**Brief**:
From the listing below, output only the lines starting at the line that has "(** [for x in l: body x] *)" and ending at the line that has "(string * pyval)).", exactly as they appear, ends included.

**Data section**:
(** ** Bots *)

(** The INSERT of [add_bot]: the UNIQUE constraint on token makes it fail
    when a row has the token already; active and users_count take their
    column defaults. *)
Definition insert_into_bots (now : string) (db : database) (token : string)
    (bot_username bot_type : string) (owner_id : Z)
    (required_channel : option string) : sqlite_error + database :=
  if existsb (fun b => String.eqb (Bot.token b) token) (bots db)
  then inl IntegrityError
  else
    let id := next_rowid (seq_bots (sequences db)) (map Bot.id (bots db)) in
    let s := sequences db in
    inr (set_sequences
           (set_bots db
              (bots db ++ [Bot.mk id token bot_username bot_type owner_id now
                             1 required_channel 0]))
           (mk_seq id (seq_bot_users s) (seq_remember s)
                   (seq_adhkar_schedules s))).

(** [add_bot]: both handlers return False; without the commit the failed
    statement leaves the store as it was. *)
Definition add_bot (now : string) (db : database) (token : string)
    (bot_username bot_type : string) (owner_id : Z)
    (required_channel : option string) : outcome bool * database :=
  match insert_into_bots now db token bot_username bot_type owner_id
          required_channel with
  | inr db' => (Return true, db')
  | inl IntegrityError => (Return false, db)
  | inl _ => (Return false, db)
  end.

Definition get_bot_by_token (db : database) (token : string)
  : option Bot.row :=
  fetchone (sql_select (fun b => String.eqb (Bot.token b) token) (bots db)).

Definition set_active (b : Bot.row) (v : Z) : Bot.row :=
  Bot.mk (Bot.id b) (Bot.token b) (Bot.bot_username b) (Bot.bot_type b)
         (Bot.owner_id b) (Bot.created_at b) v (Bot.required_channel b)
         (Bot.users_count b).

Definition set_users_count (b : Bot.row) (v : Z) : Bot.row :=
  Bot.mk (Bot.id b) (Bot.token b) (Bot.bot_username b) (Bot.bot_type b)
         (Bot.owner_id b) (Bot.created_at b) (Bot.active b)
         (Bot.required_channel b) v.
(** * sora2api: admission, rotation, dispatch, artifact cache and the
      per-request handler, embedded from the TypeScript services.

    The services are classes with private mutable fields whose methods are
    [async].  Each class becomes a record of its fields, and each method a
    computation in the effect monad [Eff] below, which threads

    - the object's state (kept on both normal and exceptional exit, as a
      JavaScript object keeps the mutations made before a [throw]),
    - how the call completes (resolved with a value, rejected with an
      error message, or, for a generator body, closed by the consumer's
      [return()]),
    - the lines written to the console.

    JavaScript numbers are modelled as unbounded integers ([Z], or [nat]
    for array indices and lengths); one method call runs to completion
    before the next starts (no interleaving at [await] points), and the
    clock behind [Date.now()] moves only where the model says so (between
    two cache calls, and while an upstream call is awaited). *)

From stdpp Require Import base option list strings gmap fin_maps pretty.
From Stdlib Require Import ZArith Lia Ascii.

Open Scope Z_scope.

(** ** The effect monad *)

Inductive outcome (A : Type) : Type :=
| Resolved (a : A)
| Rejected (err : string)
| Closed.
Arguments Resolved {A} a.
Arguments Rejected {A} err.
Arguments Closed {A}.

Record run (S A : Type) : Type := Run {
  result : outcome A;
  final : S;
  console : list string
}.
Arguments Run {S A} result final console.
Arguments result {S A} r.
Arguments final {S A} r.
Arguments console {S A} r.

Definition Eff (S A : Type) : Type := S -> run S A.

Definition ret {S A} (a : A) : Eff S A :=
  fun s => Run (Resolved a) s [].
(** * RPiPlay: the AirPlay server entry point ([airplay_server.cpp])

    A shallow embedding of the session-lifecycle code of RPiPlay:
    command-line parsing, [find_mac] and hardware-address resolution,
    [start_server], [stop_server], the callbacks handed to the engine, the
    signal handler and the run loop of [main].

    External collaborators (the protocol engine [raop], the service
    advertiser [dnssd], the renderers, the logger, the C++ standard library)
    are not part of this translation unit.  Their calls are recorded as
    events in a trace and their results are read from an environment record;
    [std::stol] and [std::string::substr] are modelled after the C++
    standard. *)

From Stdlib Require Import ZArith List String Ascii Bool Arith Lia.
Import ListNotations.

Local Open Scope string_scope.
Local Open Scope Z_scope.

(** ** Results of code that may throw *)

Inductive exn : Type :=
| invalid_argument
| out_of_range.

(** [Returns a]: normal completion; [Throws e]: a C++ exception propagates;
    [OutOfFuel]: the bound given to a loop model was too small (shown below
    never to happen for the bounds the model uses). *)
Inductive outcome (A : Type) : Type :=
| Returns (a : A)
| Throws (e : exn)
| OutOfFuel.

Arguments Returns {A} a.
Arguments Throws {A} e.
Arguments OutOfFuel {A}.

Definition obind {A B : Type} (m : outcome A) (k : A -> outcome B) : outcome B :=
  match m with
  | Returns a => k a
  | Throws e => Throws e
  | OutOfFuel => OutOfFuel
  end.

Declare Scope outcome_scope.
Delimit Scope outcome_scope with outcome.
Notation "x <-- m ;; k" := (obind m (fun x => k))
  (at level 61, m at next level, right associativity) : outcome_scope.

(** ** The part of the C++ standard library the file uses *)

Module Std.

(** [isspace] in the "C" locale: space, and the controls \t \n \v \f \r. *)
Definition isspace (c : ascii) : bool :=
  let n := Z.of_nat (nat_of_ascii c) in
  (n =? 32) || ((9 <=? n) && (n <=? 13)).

---

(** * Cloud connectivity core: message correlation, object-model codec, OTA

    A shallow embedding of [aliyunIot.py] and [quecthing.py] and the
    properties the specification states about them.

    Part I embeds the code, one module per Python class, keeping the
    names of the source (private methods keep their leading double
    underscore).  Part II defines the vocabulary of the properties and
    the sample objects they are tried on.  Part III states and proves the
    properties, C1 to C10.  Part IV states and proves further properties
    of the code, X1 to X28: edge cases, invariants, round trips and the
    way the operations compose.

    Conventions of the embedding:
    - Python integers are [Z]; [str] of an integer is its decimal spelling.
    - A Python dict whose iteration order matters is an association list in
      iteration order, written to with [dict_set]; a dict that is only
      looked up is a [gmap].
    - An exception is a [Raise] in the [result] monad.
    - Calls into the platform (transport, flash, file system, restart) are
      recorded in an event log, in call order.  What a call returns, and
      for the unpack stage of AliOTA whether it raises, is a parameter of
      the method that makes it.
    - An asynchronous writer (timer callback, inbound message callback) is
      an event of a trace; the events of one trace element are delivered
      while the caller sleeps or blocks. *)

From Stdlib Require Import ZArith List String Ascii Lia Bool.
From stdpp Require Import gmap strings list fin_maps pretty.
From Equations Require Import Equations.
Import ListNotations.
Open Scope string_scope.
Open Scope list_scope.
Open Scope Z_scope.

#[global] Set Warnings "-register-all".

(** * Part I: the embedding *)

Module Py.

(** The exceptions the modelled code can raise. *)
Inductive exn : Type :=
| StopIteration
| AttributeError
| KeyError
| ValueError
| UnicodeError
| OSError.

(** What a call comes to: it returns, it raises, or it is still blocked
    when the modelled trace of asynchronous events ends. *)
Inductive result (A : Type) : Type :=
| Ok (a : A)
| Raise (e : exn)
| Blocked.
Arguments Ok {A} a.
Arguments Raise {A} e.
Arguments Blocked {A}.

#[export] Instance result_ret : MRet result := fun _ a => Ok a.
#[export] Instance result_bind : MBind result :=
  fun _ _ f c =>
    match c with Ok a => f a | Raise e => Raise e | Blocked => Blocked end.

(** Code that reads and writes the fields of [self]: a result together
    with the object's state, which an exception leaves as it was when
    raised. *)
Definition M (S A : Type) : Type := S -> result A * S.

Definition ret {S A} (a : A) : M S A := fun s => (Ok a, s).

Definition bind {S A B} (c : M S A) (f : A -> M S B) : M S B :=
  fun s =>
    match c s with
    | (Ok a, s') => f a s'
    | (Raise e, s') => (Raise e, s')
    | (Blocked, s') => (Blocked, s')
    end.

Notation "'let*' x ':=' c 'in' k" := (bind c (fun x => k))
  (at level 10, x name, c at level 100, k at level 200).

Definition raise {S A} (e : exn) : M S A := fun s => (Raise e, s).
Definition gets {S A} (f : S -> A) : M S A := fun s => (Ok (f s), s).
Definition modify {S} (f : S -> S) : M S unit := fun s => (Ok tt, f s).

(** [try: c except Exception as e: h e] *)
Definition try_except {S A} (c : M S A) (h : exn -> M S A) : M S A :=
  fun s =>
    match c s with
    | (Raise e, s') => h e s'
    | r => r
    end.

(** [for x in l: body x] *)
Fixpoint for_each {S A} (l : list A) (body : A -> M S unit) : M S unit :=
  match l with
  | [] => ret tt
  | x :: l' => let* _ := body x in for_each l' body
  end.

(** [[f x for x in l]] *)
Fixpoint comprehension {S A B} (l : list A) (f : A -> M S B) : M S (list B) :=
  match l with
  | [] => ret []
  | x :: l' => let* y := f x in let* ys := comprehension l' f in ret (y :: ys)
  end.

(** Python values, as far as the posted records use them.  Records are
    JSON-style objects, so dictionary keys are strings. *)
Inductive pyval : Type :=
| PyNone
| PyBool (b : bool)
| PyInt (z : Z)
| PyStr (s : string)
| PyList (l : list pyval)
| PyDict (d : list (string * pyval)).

* * *

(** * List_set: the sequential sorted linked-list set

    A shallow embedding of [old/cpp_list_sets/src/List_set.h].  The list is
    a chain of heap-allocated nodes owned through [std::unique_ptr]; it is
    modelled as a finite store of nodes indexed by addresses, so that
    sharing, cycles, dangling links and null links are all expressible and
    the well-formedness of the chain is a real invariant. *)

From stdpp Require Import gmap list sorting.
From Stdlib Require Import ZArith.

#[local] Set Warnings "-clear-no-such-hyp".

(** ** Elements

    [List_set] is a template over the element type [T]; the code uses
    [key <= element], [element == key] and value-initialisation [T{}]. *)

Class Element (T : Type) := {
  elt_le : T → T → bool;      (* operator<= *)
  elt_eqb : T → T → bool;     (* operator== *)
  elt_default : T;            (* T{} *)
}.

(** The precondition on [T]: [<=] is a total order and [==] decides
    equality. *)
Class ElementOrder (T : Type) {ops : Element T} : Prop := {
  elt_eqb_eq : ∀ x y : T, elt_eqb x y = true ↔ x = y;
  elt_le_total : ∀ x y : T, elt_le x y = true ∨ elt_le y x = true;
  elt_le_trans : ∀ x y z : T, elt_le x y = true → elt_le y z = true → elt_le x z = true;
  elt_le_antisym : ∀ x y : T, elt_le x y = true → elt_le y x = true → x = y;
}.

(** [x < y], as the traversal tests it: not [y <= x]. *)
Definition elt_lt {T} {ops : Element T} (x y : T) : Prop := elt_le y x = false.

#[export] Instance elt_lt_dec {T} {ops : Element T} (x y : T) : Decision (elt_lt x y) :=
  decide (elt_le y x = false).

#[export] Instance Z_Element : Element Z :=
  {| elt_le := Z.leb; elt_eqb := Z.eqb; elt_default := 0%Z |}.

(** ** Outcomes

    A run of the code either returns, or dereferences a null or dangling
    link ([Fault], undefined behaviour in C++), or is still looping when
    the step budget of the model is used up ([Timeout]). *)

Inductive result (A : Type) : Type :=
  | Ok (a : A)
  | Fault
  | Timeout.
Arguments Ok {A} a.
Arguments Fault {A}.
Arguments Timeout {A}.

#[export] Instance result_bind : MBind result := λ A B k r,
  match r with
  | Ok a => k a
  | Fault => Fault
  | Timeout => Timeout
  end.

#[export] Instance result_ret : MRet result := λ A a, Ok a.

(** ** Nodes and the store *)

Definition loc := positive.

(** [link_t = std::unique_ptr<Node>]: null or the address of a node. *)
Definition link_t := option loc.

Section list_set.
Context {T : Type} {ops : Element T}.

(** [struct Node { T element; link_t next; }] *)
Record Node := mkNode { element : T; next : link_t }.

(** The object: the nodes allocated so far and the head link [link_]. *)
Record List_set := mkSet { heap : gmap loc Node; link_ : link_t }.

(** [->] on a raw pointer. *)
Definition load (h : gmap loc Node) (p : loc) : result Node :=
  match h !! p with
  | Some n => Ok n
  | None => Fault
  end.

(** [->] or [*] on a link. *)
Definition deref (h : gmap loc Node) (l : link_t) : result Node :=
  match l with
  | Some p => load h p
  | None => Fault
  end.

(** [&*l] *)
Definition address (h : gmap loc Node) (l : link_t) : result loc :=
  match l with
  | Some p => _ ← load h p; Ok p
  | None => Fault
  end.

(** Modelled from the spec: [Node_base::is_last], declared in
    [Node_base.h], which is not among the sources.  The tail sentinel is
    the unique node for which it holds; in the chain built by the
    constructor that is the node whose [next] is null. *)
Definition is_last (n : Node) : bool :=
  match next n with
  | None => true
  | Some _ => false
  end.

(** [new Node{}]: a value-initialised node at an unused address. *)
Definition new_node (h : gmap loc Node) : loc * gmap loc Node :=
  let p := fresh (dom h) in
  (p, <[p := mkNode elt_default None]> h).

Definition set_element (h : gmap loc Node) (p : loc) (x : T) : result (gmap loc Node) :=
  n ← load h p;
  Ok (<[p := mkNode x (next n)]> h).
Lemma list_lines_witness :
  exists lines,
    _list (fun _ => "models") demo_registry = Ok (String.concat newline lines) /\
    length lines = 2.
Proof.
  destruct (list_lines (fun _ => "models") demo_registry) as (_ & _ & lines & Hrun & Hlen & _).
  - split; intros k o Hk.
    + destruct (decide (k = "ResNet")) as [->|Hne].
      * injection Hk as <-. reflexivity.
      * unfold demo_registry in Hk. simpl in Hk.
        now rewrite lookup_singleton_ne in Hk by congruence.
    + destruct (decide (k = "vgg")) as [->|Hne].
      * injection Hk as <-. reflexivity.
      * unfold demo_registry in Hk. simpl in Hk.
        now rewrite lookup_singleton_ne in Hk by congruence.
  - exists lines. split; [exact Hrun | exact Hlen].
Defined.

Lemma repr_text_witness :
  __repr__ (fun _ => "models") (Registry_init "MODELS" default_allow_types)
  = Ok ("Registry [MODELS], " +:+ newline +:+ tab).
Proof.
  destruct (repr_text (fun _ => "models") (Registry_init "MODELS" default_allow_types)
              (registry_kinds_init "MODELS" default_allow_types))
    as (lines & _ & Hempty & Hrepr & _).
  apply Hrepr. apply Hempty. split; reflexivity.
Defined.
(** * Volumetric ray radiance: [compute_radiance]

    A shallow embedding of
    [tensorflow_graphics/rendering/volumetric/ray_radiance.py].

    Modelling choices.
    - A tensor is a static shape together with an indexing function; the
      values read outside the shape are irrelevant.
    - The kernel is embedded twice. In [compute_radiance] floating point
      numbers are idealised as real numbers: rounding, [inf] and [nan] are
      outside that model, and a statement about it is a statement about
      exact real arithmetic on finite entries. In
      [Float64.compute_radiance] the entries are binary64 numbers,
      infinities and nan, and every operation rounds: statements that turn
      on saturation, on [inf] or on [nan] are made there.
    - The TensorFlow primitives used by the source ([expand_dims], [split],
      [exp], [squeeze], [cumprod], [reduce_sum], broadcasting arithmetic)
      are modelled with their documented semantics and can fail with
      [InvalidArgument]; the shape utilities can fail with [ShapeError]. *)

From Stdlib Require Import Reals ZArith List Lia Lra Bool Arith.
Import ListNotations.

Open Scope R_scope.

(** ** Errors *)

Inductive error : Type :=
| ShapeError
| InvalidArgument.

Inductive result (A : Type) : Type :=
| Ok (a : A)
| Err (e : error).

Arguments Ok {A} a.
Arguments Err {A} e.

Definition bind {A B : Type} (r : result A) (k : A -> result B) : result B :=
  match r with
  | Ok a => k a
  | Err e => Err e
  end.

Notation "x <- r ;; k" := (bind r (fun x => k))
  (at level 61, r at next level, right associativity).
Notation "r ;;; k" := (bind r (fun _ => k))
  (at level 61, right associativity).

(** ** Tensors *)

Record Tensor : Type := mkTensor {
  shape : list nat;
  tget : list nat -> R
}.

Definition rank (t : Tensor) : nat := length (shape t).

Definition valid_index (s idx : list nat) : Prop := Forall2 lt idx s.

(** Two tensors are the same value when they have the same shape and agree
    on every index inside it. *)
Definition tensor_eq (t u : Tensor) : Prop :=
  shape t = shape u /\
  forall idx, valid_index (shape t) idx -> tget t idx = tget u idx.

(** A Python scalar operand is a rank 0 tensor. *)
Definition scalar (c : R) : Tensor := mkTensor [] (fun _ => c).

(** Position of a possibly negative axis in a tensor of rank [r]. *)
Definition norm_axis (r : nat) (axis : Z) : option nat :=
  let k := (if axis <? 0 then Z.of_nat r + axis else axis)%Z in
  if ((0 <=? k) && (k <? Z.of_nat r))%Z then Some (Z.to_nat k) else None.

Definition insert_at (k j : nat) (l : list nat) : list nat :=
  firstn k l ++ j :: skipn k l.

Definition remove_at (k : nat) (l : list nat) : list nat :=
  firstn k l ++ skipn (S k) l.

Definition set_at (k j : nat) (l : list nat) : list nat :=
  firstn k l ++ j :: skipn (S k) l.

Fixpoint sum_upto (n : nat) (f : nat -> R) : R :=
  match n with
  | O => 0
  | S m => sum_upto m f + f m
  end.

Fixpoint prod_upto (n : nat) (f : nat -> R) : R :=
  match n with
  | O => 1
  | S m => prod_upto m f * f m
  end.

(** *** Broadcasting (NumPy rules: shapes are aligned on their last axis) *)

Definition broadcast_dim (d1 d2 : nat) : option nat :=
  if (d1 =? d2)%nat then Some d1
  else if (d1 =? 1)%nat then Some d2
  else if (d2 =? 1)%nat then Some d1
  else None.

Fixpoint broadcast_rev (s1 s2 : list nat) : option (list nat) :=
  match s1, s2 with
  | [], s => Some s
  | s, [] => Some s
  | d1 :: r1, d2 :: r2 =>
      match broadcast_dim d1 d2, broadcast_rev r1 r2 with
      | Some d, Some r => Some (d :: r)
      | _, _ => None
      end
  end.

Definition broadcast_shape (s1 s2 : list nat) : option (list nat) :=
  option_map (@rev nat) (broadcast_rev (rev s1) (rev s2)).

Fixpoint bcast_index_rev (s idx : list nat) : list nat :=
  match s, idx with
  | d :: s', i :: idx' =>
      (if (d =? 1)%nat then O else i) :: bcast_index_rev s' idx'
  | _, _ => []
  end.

**Result of this exercise**:
(** [for x in l: body x] *)
Fixpoint for_each {S A} (l : list A) (body : A -> M S unit) : M S unit :=
  match l with
  | [] => ret tt
  | x :: l' => let* _ := body x in for_each l' body
  end.

(** [[f x for x in l]] *)
Fixpoint comprehension {S A B} (l : list A) (f : A -> M S B) : M S (list B) :=
  match l with
  | [] => ret []
  | x :: l' => let* y := f x in let* ys := comprehension l' f in ret (y :: ys)
  end.

(** Python values, as far as the posted records use them.  Records are
    JSON-style objects, so dictionary keys are strings. *)
Inductive pyval : Type :=
| PyNone
| PyBool (b : bool)
| PyInt (z : Z)
| PyStr (s : string)
| PyList (l : list pyval)
| PyDict (d : list (string * pyval)).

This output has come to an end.